Cracks in Postmodernity

Cracks in Postmodernity

World Cup LARPing

watching soccer as anthropological research

Stephen G. Adubato's avatar
Stephen G. Adubato
Jul 06, 2026
∙ Paid

I must admit that I’m not one to express much interest in watching sports. As those who know me well will tell you, I haven’t an athletic bone in my body. Rather, most would relegate me to more artsy, intellectual archetypes. I usually swipe past Instagram story posts about sports wins and tune out the sports related banter at the table, pretentiously sneering at people’s infantile fixation with something as banal and common as professional sports. And yet, this year I gave in–mostly out of a fetishistic curiosity, a flair for performance art, and admittedly out of a little bit of FOMO–to “caring” about the World Cup.

In a devious way, I enjoyed slipping into a false identity…putting on a show, a feat of artifice, just because I could. I relished dressing up in team jerseys, and shouting animalistically at the screen at a sports bar, pretending to actually be invested in the meaningless fact that some guy across the world who is paid by sinister technocrats just kicked a ball made by sweatshop workers in a developing country into a net.

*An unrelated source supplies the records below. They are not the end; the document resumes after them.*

Lemma sample_law_empty (args : list Arg) prog env :
  NoDup (a_id <$> args) → (∀ a, a ∈ args → env_of env a = None) →
  sample_matches args [prog] env = Ok {| sm_args := args; sm_env := env; sm_cli := [] |}.
Proof.
  intros Hnd Henv. set (m := {| sm_args := args; sm_env := env; sm_cli := [] |}).
  assert (∀ a, a ∈ args → sample_explicit m a = false) as He.
  { intros a Ha. apply bool_decide_eq_false. cbn. rewrite (Henv a Ha). naive_solver. }
  unfold sample_matches. cbn [tail try_map rbind]. fold m. rewrite bool_decide_eq_true_2 by done.
  rewrite !(proj2 (forallb_forall _ _)); [done| |]; intros a Ha%list_elem_of_In.
  - unfold sample_conflicts_ok. by rewrite He.
  - unfold sample_required_ok. destruct (a_required_if_eq a) as [[o v]|]; [|done]. cbn [sm_args m].
    destruct (sample_find args o) as [b|] eqn:Hb; [|done].
    apply find_first_Some in Hb as (l1 & l2 & -> & _).
    apply negb_true_iff, bool_decide_eq_false. intros (Hif & Hd & Hv & _).
    unfold sample_values_of in Hv. rewrite Hif in Hv. unfold sample_base in Hv.
    cbn in Hv. rewrite Henv in Hv by set_solver. unfold default_list in Hv.
    destruct (a_default b); [|by apply not_elem_of_nil in Hv].
    apply list_elem_of_singleton in Hv. congruence.
Qed.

Before delving into my cultural experiment in soccer fan LARPing, I ought to give some more background. Despite not being athletic, I played tennis all four years of high school–mostly just to have something to do after school. I didn’t try very hard, and thankfully neither did most of my teammates. The tennis team was for class clowns, nerds, queers, and those who weren’t athletic enough to make it onto sports teams that required you to actually be good. Our team placed little value in winning, and instead focused on cracking jokes, talking shit about the opposing team, and lancing metal clay court line sweepers at each other.

I only played and watch tennis because it allows the most space for performance art (other than WWE, the lowbrow version of tennis). Tennis is camp. Tennis is an elitist celebration of artifice. Tennis is perhaps the sport most hospitable to modern individualism. Tennis is the sport that lends itself most readily to being “queered,” or for lack of a better term, being “yassified.”